Requirement: Where the records below have a line with "exact", that line is to be copied.

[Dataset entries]
====

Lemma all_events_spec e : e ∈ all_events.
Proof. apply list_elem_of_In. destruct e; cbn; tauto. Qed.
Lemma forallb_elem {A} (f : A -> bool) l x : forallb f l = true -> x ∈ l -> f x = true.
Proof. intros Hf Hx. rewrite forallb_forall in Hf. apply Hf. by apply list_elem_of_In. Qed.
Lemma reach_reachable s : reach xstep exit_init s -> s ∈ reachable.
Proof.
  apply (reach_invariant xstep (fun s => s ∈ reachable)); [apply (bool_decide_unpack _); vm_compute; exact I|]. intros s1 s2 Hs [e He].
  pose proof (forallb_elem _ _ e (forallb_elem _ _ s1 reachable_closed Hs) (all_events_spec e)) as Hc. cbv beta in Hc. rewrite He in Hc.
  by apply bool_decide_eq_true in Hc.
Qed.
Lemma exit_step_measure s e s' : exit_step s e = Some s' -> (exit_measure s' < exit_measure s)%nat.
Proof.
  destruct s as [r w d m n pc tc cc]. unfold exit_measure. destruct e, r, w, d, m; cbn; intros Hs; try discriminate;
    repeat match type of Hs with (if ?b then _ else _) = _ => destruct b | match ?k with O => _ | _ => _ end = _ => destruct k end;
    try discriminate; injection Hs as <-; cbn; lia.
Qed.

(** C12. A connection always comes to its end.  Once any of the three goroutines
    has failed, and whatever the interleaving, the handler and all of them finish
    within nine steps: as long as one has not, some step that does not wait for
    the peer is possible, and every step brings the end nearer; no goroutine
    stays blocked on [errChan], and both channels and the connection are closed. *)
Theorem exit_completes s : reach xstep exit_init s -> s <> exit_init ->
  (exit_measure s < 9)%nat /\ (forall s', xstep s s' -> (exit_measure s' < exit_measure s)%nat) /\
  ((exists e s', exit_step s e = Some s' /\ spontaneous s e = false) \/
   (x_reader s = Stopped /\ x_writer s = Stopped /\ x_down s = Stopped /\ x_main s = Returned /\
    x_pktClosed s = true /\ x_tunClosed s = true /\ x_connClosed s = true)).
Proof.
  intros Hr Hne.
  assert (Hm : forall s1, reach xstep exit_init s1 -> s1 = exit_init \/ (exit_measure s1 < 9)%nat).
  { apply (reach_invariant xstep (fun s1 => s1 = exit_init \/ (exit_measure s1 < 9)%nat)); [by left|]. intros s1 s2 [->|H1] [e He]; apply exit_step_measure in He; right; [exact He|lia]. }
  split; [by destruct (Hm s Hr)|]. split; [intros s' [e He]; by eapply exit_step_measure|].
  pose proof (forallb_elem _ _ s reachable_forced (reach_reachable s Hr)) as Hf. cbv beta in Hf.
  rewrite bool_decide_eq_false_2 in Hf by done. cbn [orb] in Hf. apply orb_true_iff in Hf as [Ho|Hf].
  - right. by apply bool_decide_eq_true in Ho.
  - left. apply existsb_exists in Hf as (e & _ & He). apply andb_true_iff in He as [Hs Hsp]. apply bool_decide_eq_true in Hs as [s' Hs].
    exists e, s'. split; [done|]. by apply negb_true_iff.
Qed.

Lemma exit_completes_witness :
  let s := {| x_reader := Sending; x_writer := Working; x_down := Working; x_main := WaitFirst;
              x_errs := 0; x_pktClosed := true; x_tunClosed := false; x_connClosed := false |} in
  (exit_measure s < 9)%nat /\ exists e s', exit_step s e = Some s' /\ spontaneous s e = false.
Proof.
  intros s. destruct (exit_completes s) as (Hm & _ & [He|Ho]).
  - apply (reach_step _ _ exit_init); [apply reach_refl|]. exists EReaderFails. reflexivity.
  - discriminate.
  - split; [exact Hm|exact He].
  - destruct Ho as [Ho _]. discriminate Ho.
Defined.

====

Answer box:
  apply (reach_invariant xstep (fun s => s ∈ reachable)); [apply (bool_decide_unpack _); vm_compute; exact I|]. intros s1 s2 Hs [e He].
  { apply (reach_invariant xstep (fun s1 => s1 = exit_init \/ (exit_measure s1 < 9)%nat)); [by left|]. intros s1 s2 [->|H1] [e He]; apply exit_step_measure in He; right; [exact He|lia]. }
  - split; [exact Hm|exact He].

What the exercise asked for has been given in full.